> [Task directions]: Below are records; work out how many of their lines contain the word "goal" and reply with the number only.
··· Records shown
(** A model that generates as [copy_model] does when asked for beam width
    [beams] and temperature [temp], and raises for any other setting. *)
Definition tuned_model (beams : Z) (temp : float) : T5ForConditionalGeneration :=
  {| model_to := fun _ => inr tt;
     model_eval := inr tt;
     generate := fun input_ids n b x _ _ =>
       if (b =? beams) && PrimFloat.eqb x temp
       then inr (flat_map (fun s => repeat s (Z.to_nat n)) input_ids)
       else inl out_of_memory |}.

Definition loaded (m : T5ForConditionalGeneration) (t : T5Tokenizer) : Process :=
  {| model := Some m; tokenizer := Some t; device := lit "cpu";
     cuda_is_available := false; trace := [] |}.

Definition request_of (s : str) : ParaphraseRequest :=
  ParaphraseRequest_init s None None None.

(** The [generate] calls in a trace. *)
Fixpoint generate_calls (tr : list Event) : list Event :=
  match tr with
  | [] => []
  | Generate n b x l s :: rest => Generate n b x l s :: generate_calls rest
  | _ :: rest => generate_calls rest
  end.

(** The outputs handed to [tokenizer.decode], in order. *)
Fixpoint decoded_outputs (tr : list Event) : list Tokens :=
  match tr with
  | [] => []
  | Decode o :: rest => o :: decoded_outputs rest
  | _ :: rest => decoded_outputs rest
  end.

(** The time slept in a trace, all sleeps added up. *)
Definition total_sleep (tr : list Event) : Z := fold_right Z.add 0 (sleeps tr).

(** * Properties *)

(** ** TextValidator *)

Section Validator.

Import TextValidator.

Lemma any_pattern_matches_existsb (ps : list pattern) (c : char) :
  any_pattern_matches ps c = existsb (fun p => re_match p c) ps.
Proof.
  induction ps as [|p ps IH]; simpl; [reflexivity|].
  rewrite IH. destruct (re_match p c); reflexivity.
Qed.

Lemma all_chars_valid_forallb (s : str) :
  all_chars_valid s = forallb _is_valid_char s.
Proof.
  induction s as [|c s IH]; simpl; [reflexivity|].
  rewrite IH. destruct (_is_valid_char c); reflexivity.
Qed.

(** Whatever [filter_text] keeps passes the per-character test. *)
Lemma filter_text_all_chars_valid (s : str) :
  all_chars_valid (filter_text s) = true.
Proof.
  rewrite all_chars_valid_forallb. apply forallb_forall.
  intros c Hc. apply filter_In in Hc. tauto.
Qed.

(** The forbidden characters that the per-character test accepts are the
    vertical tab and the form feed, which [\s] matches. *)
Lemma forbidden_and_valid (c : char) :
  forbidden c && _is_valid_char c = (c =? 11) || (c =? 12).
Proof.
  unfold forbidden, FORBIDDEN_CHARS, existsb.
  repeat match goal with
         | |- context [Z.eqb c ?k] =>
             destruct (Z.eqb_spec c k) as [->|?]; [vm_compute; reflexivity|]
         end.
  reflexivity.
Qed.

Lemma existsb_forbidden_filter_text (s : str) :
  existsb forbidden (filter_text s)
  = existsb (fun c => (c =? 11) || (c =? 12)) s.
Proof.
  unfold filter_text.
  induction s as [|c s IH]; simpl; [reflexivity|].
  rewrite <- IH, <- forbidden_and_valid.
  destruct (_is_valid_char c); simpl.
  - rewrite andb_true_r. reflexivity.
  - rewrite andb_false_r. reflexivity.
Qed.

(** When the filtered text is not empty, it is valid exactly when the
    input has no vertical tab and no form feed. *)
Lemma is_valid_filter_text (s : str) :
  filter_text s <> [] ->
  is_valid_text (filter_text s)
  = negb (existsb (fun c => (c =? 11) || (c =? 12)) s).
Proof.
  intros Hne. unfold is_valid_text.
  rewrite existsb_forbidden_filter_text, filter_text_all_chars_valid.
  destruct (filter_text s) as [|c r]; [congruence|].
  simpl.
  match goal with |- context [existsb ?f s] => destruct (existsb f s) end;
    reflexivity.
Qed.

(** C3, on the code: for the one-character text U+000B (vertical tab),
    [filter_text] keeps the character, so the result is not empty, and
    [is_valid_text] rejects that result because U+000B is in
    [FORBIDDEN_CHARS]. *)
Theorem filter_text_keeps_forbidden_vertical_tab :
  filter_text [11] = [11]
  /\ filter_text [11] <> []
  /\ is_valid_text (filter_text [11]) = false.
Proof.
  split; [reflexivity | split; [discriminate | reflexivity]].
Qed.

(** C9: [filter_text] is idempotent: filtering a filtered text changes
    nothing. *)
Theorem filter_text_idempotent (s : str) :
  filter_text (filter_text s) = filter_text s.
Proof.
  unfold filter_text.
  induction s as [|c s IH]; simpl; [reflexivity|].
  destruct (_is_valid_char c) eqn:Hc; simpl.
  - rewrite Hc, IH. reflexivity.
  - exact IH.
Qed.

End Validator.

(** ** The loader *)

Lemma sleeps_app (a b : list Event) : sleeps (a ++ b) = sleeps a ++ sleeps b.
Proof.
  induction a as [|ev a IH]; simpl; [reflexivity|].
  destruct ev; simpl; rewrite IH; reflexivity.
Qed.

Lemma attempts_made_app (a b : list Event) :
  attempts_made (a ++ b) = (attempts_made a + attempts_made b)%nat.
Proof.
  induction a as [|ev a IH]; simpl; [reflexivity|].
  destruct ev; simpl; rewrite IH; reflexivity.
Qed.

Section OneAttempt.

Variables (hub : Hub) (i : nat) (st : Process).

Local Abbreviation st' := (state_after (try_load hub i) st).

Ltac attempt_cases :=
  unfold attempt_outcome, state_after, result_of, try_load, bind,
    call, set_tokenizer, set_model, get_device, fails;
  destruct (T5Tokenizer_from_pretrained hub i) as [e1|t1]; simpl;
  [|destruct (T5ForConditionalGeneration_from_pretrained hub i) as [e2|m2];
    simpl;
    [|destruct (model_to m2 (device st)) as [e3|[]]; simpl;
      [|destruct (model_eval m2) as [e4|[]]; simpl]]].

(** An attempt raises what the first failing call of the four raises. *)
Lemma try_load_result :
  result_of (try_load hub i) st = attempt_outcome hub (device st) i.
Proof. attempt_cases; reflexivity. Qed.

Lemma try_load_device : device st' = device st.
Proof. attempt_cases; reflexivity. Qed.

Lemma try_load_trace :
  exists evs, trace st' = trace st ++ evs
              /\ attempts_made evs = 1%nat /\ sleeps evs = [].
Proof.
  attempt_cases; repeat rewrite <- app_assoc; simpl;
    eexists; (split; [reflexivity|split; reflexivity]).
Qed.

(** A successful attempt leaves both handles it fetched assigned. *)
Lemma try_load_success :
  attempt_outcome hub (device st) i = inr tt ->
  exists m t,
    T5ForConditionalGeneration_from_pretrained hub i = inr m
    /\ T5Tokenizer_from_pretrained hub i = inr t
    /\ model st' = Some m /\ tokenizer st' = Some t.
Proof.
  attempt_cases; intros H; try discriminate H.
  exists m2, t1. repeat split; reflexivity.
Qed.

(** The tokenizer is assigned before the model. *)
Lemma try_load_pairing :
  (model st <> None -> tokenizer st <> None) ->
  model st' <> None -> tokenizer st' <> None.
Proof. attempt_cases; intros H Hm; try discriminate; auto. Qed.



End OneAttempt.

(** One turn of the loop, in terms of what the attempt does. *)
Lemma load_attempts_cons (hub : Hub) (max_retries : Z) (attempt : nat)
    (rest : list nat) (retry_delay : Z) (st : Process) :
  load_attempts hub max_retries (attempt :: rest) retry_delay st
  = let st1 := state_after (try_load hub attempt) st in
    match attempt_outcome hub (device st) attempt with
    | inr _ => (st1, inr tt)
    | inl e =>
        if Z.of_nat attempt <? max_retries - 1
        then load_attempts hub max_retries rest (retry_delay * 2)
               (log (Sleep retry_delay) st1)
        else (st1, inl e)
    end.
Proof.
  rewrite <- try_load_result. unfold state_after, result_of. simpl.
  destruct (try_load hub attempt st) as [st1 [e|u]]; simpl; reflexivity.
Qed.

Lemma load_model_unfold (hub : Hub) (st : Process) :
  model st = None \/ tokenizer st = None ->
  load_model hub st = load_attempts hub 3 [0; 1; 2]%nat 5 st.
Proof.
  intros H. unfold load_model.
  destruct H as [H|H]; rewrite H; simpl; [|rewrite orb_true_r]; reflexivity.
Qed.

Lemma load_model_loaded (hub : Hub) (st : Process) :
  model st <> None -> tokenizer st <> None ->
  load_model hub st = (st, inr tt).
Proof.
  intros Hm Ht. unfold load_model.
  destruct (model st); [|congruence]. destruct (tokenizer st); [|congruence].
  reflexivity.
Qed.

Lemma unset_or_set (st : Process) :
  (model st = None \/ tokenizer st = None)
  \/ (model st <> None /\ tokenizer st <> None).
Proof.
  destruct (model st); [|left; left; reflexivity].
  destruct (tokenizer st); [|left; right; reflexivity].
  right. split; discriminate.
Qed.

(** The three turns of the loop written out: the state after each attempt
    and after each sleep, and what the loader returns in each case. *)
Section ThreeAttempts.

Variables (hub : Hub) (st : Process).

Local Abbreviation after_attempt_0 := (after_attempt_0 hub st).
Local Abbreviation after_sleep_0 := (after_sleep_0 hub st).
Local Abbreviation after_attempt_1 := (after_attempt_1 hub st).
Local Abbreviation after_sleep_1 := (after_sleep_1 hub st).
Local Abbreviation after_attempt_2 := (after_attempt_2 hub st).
······
··· Records shown
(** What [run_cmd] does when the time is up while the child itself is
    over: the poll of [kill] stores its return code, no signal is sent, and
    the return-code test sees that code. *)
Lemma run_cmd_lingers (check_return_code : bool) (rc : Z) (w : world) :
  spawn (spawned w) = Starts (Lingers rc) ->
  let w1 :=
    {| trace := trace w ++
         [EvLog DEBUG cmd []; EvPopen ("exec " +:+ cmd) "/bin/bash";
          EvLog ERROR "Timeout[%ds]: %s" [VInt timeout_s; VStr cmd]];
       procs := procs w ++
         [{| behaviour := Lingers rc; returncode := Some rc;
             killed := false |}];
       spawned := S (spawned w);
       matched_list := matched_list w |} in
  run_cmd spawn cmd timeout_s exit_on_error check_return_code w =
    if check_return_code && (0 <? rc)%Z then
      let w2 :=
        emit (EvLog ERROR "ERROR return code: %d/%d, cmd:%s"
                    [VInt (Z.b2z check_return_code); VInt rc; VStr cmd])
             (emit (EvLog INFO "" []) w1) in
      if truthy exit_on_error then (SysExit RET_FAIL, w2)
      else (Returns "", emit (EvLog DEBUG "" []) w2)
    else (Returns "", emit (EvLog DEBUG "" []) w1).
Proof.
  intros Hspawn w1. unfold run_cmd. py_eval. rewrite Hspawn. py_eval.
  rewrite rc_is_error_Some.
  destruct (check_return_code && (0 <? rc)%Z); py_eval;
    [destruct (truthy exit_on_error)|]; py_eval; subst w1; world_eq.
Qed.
······
> [Reply]: 2